TASK TO COMPLETE – Scan the entries below. List each line with "else".

[Stored data entries]
____

Fixpoint read_value (fuel : nat) (s : list ascii) : option (json * list ascii) :=
  match fuel with
  | O => None
  | S k =>
      match skip_ws s with
      | [] => None
      | c :: rest =>
          if (c =? dq)%char then
            match read_string rest with
            | Some (t, r) => Some (JStr t, r)
            | None => None
            end
          else if (c =? "[")%char then
            match skip_ws rest with
            | "]"%char :: r => Some (JArr [], r)
            | _ => read_items k rest
            end
          else if (c =? "{")%char then
            match skip_ws rest with
            | "}"%char :: r => Some (JObj [], r)
            | _ => read_members k rest
            end
          else if (c =? "-")%char then
            match rest with
            | d :: _ =>
                if is_digit d
                then let (n, r) := read_digits 0 rest in Some (JInt (- n), r)
                else None
            | [] => None
            end
          else if is_digit c then
            let (n, r) := read_digits 0 (c :: rest) in Some (JInt n, r)
          else
            match starts "null" (c :: rest), starts "true" (c :: rest),
                  starts "false" (c :: rest) with
            | Some r, _, _ => Some (JNull, r)
            | _, Some r, _ => Some (JBool true, r)
            | _, _, Some r => Some (JBool false, r)
            | _, _, _ => None
            end
      end
  end
with read_items (fuel : nat) (s : list ascii) : option (json * list ascii) :=
  match fuel with
  | O => None
  | S k =>
      match read_value k s with
      | Some (v, r) =>
          match skip_ws r with
          | ","%char :: r' =>
              match read_items k r' with
              | Some (JArr vs, r'') => Some (JArr (v :: vs), r'')
              | _ => None
              end
          | "]"%char :: r' => Some (JArr [v], r')
          | _ => None
          end
      | None => None
      end
  end
with read_members (fuel : nat) (s : list ascii) : option (json * list ascii) :=
  match fuel with
  | O => None
  | S k =>
      match skip_ws s with
      | c :: rest =>
          if (c =? dq)%char then
            match read_string rest with
            | Some (key, r) =>
                match skip_ws r with
                | ":"%char :: r1 =>
                    match read_value k r1 with
                    | Some (v, r2) =>
                        match skip_ws r2 with
                        | ","%char :: r3 =>
                            match read_members k r3 with
                            | Some (JObj kv, r4) =>
                                Some (JObj ((key, match assoc key kv with
                                                  | Some v' => v'
                                                  | None => v
                                                  end)
                                            :: filter (fun it => negb (fst it =? key)) kv),
                                      r4)
                            | _ => None
                            end
                        | "}"%char :: r3 => Some (JObj [(key, v)], r3)
                        | _ => None
                        end
                    | None => None
                    end
                | _ => None
                end
            | None => None
            end
          else None
      | [] => None
      end
  end.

____

ANSWER SECTION –
          else if (c =? "[")%char then
          else if (c =? "{")%char then
          else if (c =? "-")%char then
                else None
          else if is_digit c then
          else
          else None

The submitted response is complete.